Kirkuk, October 11th: Footage of Kaka'is and KDP supporters celebrating the election of Najwa Kaka'i
The Kaka'is were always present as nominees in the lists of the Kurdish political parties yet failed to earn a seat in the Iraqi parliament since ousting of saddam Hussein regime in 2003.
Ahlam Ramazan Fatah, candidate of Kurdistan alliance formed by the Patriotic Union of Kurdistan PUK and the Change Movement (Gorran), has earned 6,188 votes in the first electoral district of Ninewa province.
"I will be working with my colleagues to allocate a quota seat for the Kaka'is since it was unfair along the past period. This time we succeeded with the support of PUK and KDP," Fatah said.
KirkukNow has been closely covering the cause of the Kaka'i community particularly in the last four years including their demands for a quota seat as they are excluded from all admin and security positions in their regions.

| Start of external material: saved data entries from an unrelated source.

(* ===== verification/SubmitSpec.v ===== *)
(** Properties of request submission: what a submitted request moves, how the
    descriptor ring and the DMA mapping are left, and the two ways it goes wrong. *)
From S2P Require Import Prelude Kernel Types Desc Request Transfer Engine EngineSpec EngineQueue Submit.
Local Open Scope Z_scope.

(** An engine that accepts transfers, as seen by a submitter. *)
Record accepting (xdev : xdma_dev) (e : xdma_engine) : Prop := {
  acc_ring : ring_ok e;
  acc_room : eng_desc_used e + eng_desc_max e <= 2 ^ 30;
  acc_online : xdma_device_flag_check xdev XDEV_FLAG_OFFLINE = false;
  acc_shutdown : tst (eng_shutdown e) ENGINE_SHUTDOWN_REQUEST = false;
}.

(** The fields of an engine that only submitters change. *)
Definition same_ring (e e' : xdma_engine) : Prop :=
  eng_desc e' = eng_desc e /\ eng_desc_idx e' = eng_desc_idx e
  /\ eng_desc_used e' = eng_desc_used e /\ eng_desc_max e' = eng_desc_max e
  /\ eng_desc_bus e' = eng_desc_bus e /\ eng_cyclic_result_bus e' = eng_cyclic_result_bus e
  /\ streaming_c2h e' = streaming_c2h e /\ eng_non_incr_addr e' = eng_non_incr_addr e
  /\ eng_magic e' = eng_magic e.

Lemma same_static_ring e e' : same_static e e' -> same_ring e e'.
Proof. unfold same_static. intros ->. unfold same_ring. by split_and!. Qed.

Lemma same_ring_trans e1 e2 e3 : same_ring e1 e2 -> same_ring e2 e3 -> same_ring e1 e3.
Proof. unfold same_ring. intuition congruence. Qed.
Lemma same_ring_mm e e' : same_ring e e' -> streaming_c2h e' = streaming_c2h e.
Proof. unfold same_ring. tauto. Qed.

Lemma same_ring_ok e e' : same_ring e e' -> ring_ok e -> ring_ok e'.
Proof.
  intros (H1 & H2 & H3 & H4 & H5 & H6 & _) [? ? ? ? ? ?].
  constructor; unfold eng_ring in *; rewrite ?H1, ?H2, ?H3, ?H4, ?H5, ?H6; done.
Qed.

Section Lemmas.
Context {D : Type} `{Env D} (pm : params) (xdev : xdma_dev).
Implicit Types (s : est D).

(** [transfer_queue] in terms of the shutdown request. *)
Lemma wp_queue_accept p (Q : Z -> est D -> Prop) s :
  x_desc_num (xfer_at s p) <> 0 -> xdma_device_flag_check xdev XDEV_FLAG_OFFLINE = false ->
  tst (eng_shutdown (es_eng s)) ENGINE_SHUTDOWN_REQUEST = false ->
  (forall s', same_static (es_eng s) (es_eng s') ->
     es_heap s' = set_state TRANSFER_STATE_SUBMITTED p (es_heap s) ->
     eng_transfer_list (es_eng s') = eng_transfer_list (es_eng s) ++ [p] ->
     tst (eng_shutdown (es_eng s')) ENGINE_SHUTDOWN_REQUEST = false ->
     es_sgts s' = es_sgts s -> Q 0 s') ->
  wp (transfer_queue pm xdev p) Q s.
Proof.
  intros Hn Ho Hs HQ. unfold transfer_queue. est_step. est_step.
  destruct (Z.eqb_spec (x_desc_num (xfer_at s p)) 0); [done|]. rewrite Ho. est_step. est_step. rewrite Hs.
  est_step. est_step. est_step. est_step. est_step. est_step.
  - est_step. apply wp_engine_start.
    + fld. intros [Hr|Hl]; [by rewrite Hr in *|]. by destruct (eng_transfer_list (es_eng s)).
    + intros p' l v s' _ _ E1 E2 E3. est_step. est_step.
      apply HQ; [rewrite E1; reflexivity|exact E2|by rewrite E1|by rewrite E1|exact E3].
  - est_step. apply HQ; fld; try reflexivity. exact Hs.
Qed.

(** The transfer that [init_tfer] stores. *)
Definition new_xfer (e : xdma_engine) (req : xdma_request_cb) : xdma_transfer :=
  (transfer_init e req).2.

Lemma new_xfer_fields e req :
  ring_ok e -> request_ok req ->
  x_desc_num (new_xfer e req) = transfer_count e req
  /\ x_len (new_xfer e req) = u32 (pieces_len req 0 (transfer_count e req))
  /\ x_desc_virt (new_xfer e req) = eng_desc_idx e /\ x_flags (new_xfer e req) = 0
  /\ x_last_in_request (new_xfer e req) = false /\ x_cb (new_xfer e req) = None.
Proof. intros. unfold new_xfer. rewrite transfer_init_eq by done. by split_and!. Qed.
(** C3 Submitting and servicing together.  The engine is idle, online, not shut down, not a
    streaming C2H engine and not in EOP flush mode, its ring is consistent with room, its
    direction is the one asked for and its status register never shows an error; every
    transfer's descriptors are counted in the write back, and [engine_service] is run on the
    engine while the submitter sleeps.  For a table that, once mapped, the driver can count
    ([sgt_ok], as for [xfer_submit_total]) and that describes less than 2^32 bytes, with
    [desc_blen_max] below 2^31, [xdma_xfer_submit] then finishes the request, however many
    rounds over the ring it takes: it returns the bytes of the mapped table, [-EIO] exactly
    when nothing was mapped, or [-ENOMEM] when no request could be allocated.  It leaves the
    engine idle again, with its queue empty, not running, every descriptor given back, and
    the table as it was or unmapped. *)
Theorem xfer_submit_served {D} `{Env D} pm size_cb vr xdev (write : bool) ep sgt (mapped : bool) tmo tb (s : est D) :
  let e := es_eng s in
  let tb' := tb <| sgt_nents := map_result mapped sgt tb s |> in
  let total := sum_Z (sg_dma_len <$> mapped_sgl tb') in
  ready xdev e (eng_desc_used e) -> idle s -> no_errors (D := D) e ->
  submit_checks xdev (if write then DMA_TO_DEVICE else DMA_FROM_DEVICE) e = None ->
  es_sgts s !! sgt = Some tb -> sgt_ok size_cb (desc_blen_max pm) tb' ->
  desc_blen_max pm < 2 ^ 31 -> 0 <= ep < 2 ^ 64 -> total < 2 ^ 32 ->
  let '(r, s') := xdma_xfer_submit pm size_cb vr (served_wait pm) xdev write ep sgt mapped tmo s in
  idle s' /\ ready xdev (es_eng s') (eng_desc_used e)
  /\ (sgt_nents tb' = 0 /\ r = - EIO
      \/ sgt_nents tb' <> 0 /\ es_sgts s' !! sgt = Some (if mapped then tb else tb <| sgt_nents := 0 |>)
         /\ (r = total \/ r = - ENOMEM /\ exists n (s0 : est D), (xdma_request_alloc size_cb n s0).1.1 = 0)).
Proof.
  intros e tb' total Hr Hi He Hc Hs Hok Hb Hep Ht. apply wp_elim.
  assert (served xdev (eng_desc_used e) s) as Hkeep by by split.
  apply (wp_submit _ _ _ _ _ _ (served_submits pm xdev (eng_desc_used e)) _ _ _ _ _ tb); try done.
  - intros Hn k. split; [by destruct Hi|]. split; [done|]. by left.
  - intros s' r [Hr' Hi' _] Hx Hn Hor. split; [done|]. split; [done|]. by right.
Qed.
(** Collecting what has been queued. *)
Lemma wp_completion_run fuel p req (Q : option Z -> est D -> Prop) s s1 s2 :
  let left := rq_sw_desc_cnt req - rq_sw_desc_idx req in
  request_ok req -> left_len req < 2 ^ 32 -> streaming_c2h (es_eng s) = false ->
  0 <= eng_desc_used (es_eng s) -> eng_desc_used (es_eng s) + left < 2 ^ 31 -> (1 < fuel)%nat ->
  submitted p req s s1 -> collected_after p s1 s2 ->
  (forall s3, eng_desc_used (es_eng s3) = eng_desc_used (es_eng s) -> eng_transfer_list (es_eng s3) = eng_transfer_list (es_eng s2) ->
     (forall tb, tabled tb s2 -> tabled tb s3) -> Q (Some (left_len req)) s3) ->
  wp (completion_loop pm fuel p 0 left 0) Q s2.
Proof.
  intros left Hreq Hlen Hmm Hu Hub Hfuel [(l & Hq & _) Su Sm _ _] [Cx Cr _] HQ.
  destruct fuel as [|[|fuel]]; [lia|lia|]. pose proof (request_idx _ Hreq). pose proof (request_max _ Hreq).
  assert (streaming_c2h (es_eng s2) = false) as Hmm2 by (by rewrite (same_ring_mm _ _ Cr), Sm).
  assert (eng_desc_used (es_eng s2) = eng_desc_used (es_eng s) + left) as Hu2 by (destruct Cr as (_ & _ & -> & _); exact Su).
  pose proof (pieces_len_left req left Hreq ltac:(lia)) as [P1 _].
  fold left in Hq. destruct Hq as [x Hx [Xn Xl _ Xf Xs]|n x y req' Hn Hx [Xn Xl _ Xf Xs] Hy [Yn Yl _ Yf Ys] R3 R2 R1].
  - destruct (Cx _ _ Hx) as [c Hc]. eapply wp_completion_round; [lia|lia|exact Hc|done|done|lia|..];
      change (x_len (_ <| x_desc_cmpl := _ |>)) with (x_len x); change (x_desc_num (_ <| x_desc_cmpl := _ |>)) with (x_desc_num x).
    all: try exact Xf; try exact Xs; try (rewrite ?Xn, ?Xl, ?Hu2, ?u32_small by (fold left in P1; lia); lia).
    intros s3 U3 _ L3 _ B3. rewrite Xn, Xl, Z.sub_diag, u32_small, Z.add_0_l by lia. apply completion_done. apply HQ; [lia|exact L3|exact B3].
  - destruct (Cx _ _ Hx) as [c Hc]. destruct (Cx _ _ Hy) as [c' Hc'].
    destruct (pieces_len_left req n Hreq ltac:(lia)) as [N1 N2]. specialize (N2 req' R3 R2 R1).
    assert (pieces_len req' 0 (left - n) = left_len req') as E2 by (unfold left_len; f_equal; lia).
    eapply wp_completion_round; [lia|lia|exact Hc|done|done|lia|..];
      change (x_len (_ <| x_desc_cmpl := _ |>)) with (x_len x); change (x_desc_num (_ <| x_desc_cmpl := _ |>)) with (x_desc_num x).
    all: try exact Xf; try exact Xs; try (rewrite ?Xn, ?Xl, ?Hu2, ?u32_small by lia; lia).
    intros s3 U3 M3 L3 H3 B3. rewrite Xn in U3. rewrite Xn, Xl, (u32_small (pieces_len req 0 n)) by lia.
    eapply wp_completion_round; [lia|lia|rewrite H3; exact Hc'|done|done|lia|..];
      change (x_len (_ <| x_desc_cmpl := _ |>)) with (x_len y); change (x_desc_num (_ <| x_desc_cmpl := _ |>)) with (x_desc_num y).
    all: try exact Yf; try exact Ys; try (rewrite ?Yn, ?Yl, ?U3, ?Hu2, ?u32_small by lia; lia).
    intros s4 U4 _ L4 _ B4. rewrite Yn, Yl, Z.sub_diag, u32_small, E2, (Z.add_0_l (pieces_len req 0 n)) by lia. rewrite <- N2. apply completion_done. apply HQ; [lia|congruence|auto].
Qed.

(** The whole of [xdma_xfer_completion]. *)
Lemma wp_collect vr p req tb (Q : option Z -> est D -> Prop) s s1 s2 :
  request_ok req -> rq_sw_desc_idx req = 0 -> left_len req < 2 ^ 32 -> eng_magic (es_eng s) = MAGIC_ENGINE ->
  streaming_c2h (es_eng s) = false -> 0 <= eng_desc_used (es_eng s) ->
  eng_desc_used (es_eng s) + rq_sw_desc_cnt req < 2 ^ 31 -> es_sgts s !! sgt = Some tb ->
  submitted p req s s1 -> collected_after p s1 s2 ->
  (forall s3 t, eng_desc_used (es_eng s3) = eng_desc_used (es_eng s) -> eng_transfer_list (es_eng s3) = eng_transfer_list (es_eng s2) ->
     es_sgts s3 !! sgt = Some (if mapped then t else t <| sgt_nents := 0 |>) ->
     t = tb \/ mapped = false /\ t = tb <| sgt_nents := 0 |> -> Q (Some (left_len req)) s3) ->
  wp (xdma_xfer_completion pm vr p req sgt mapped) Q s2.
Proof.
  intros Hreq Hi0 Hlen Hmg Hmm Hu Hub Htb Hsub Hca HQ. unfold xdma_xfer_completion. do 2 est_step.
  assert (eng_magic (es_eng s2) = MAGIC_ENGINE) as ->.
  { destruct (ca_ring _ _ _ Hca) as (_ & _ & _ & _ & _ & _ & _ & _ & ->). by rewrite (sub_magic _ _ _ _ Hsub). }
  rewrite Z.eqb_refl. cbn [negb]. est_step. pose proof (request_idx _ Hreq).
  replace (rq_sw_desc_cnt req) with (rq_sw_desc_cnt req - rq_sw_desc_idx req) at 2 by lia.
  eapply wp_completion_run; [exact Hreq|exact Hlen|exact Hmm|exact Hu|lia|lia|exact Hsub|exact Hca|].
  intros s4 U4 L4 B4. cbv beta iota. est_step. destruct (B4 tb) as (t & Ht & Hor).
  { exists tb. split; [|by left]. by rewrite (ca_sgts _ _ _ Hca), (sub_sgts _ _ _ _ Hsub). }
  apply (wp_unmap_sgl _ _ t); [done|]. intros k. est_step. apply wp_free_request. intros k2. est_step.
  apply (HQ _ t); [fld; exact U4|fld; exact L4| |exact Hor]. fld. destruct mapped; [done|by rewrite lookup_insert_eq].
Qed.

(** The whole of [xdma_xfer_submit_nowait], up to its loop. *)
Lemma wp_nowait size_cb vr cb (xwrite : bool) ep tb (Q : option (Z * option (Z * xdma_request_cb)) -> est D -> Prop) s :
  let tb' := tb <| sgt_nents := map_result mapped sgt tb s |> in
  submit_checks xdev (if xwrite then DMA_TO_DEVICE else DMA_FROM_DEVICE) (es_eng s) = None ->
  es_sgts s !! sgt = Some tb -> sgt_ok size_cb (desc_blen_max pm) tb' ->
  (sgt_nents tb' = 0 -> forall s', Q (Some (- EIO, None)) s') ->
  ((exists n (s0 : est D), (xdma_request_alloc size_cb n s0).1.1 = 0) -> forall s', Q (Some (- ENOMEM, None)) s') ->
  (forall p req s1, p <> 0 -> request_covers (desc_blen_max pm) sgt ep tb' req -> es_eng s1 = es_eng s ->
     es_sgts s1 !! sgt = Some tb' ->
     wp (nowait_loop pm (S (Z.to_nat (rq_sw_desc_cnt req))) xdev cb p sgt mapped 0 (req <| rq_cb := Some cb |>) (rq_sw_desc_cnt req))
       (fun rv s2 => match rv with
                     | None => Q None s2
                     | Some rv => if rv <? 0 then forall s', Q (Some (rv, None)) s'
                                  else Q (Some (- EIOCBQUEUED, Some (p, req <| rq_cb := Some cb |>))) s2 end) s1) ->
  wp (xdma_xfer_submit_nowait pm size_cb vr cb xdev xwrite ep sgt mapped) Q s.
Proof.
  intros tb' Hc Hs Hok HQ0 HQ1 HQ. unfold xdma_xfer_submit_nowait. do 2 est_step. rewrite Hc. est_step.
  apply (wp_map_sgl _ _ tb); [done|]. intros k n. fold n in tb'. destruct (Z.eqb_spec n 0) as [Hn|Hn].
  { change (- EIO <? 0) with true. cbv iota. est_step. by apply HQ0. }
  change (0 <? 0) with false. cbv iota. est_step. unfold the_sgt. est_step. fld. rewrite lookup_insert_eq.
  change (default (Build_sg_table [] 0 0) (Some _)) with tb'.
  est_step. apply (wp_init_request _ _ _ _ Hok).
  - intros [m Hm] k'. est_step. apply wp_unmap_frame. intros s1 _. est_step. apply HQ1. eauto.
  - intros p req k' Hp Hcov. est_step. eapply wp_mono; [match goal with |- wp _ _ ?st => refine (HQ p req st Hp Hcov eq_refl _) end; fld; by rewrite lookup_insert_eq|]. cbv beta. intros [rv|] s2 Hrv; [|by est_step].
    destruct (rv <? 0); [|by est_step]. est_step. apply wp_unmap_frame. intros s3 _. est_step. apply wp_free_request. intros k3. by est_step.
Qed.
End Async.

Lemma queued_all {D} mapped sgt p req left (s : est D) l :
  queued sgt mapped p req left (es_heap s) l -> Forall (fun q => q.1 = p /\ x_state (xfer_at s q) = TRANSFER_STATE_SUBMITTED) l.
Proof.
  assert (forall q x, es_heap s !! q = Some x -> xfer_at s q = x) as Hat by (intros q x Hx; exact (f_equal (default xfer_zero) Hx)).
  intros [x Hx [_ _ Xs _ _]|n x y req' Hn Hx [_ _ Xs _ _] Hy [_ _ Ys _ _] _ _ _].
  - apply Forall_singleton. split; [done|]. by rewrite (Hat _ _ Hx).
  - apply Forall_cons. split; [|apply Forall_singleton]; (split; [done|]); by rewrite ?(Hat _ _ Hx), ?(Hat _ _ Hy).
Qed.

Definition with_cb (cb : Z) (req : xdma_request_cb) : xdma_request_cb := req <| rq_cb := Some cb |>.

(** A request for a table with at least one byte. *)
Lemma covers_ready blen id ep tb req cb :
  request_covers blen id ep tb req -> blen < 2 ^ 31 -> 0 <= ep < 2 ^ 64 -> Forall sg_ok (mapped_sgl tb) ->
  0 < sum_Z (sg_dma_len <$> mapped_sgl tb) ->
  request_ok (with_cb cb req) /\ rq_sw_desc_idx (with_cb cb req) = 0
  /\ left_len (with_cb cb req) = sum_Z (sg_dma_len <$> mapped_sgl tb).
Proof.
  intros Hcov Hb Hep Hsg Htot. pose proof (covers_total _ _ _ _ _ Hcov Hsg) as Hlt.
  pose proof (cov_start _ _ _ _ _ Hcov) as (_ & _ & Hi0).
  assert (rq_sw_desc_cnt req <> 0) as Hz.
  { intros Hz. rewrite <- Hlt in Htot. unfold left_len in Htot. by rewrite Hz, Hi0 in Htot. }
  destruct (covers_ok _ _ _ _ _ Hcov Hb Hep Hsg Hz). by split_and!.
Qed.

KirkukNow media outlet proudly published its first printed booklet titled "Kaka'is in the Time of Corona," back in February, funded by the Coalition for Religious Equality and Inclusive Development (CREID).
The booklet is composed of two sections, one in Arabic and one in English, which contain twenty-four authentic journalistic pieces produced by the team of journalists at KirkukNow.
Kaka'i said she will be supporting all the communities of Kirkuk not only the Kaka'is since she knows what they need in general and what the Kaka'is miss in particular "following years of injustice, displacement, and murder by the terrorist acts".
The community is thrilled that instead of one seat, now on they have two seats in Baghdad so that their voice is heard loudly.
I call on the two elected MPs to serve the Kaka'i community
"Our voice will be heard now on continuously in order to allocate a seat for us," said Samir Hussein, a civic activist.
A candidate of the vulnerable community by the Kurdistan Social Democratic Party has failed as a candidate in Kirkuk.
"I call on the two elected MPs to serve the Kaka'i community in order to recognize our religion and pay attention to our security situation and provide job opportunities through micro and medium projects," said Rajab Assi, a Kaka'i civic activist.
The Kaka'is have been endeavoring for a quota seat and the last attempt was in 2019 yet lead to no concrete results.
The Kaka'i activist believes if the religious community residing in northern provinces unite they can earn more seats.
Informal figures indicate there are about 100,000 followers of Yarsanism in the provinces of Kirkuk, Ninewa, Sulaymaniya and Diyala as well.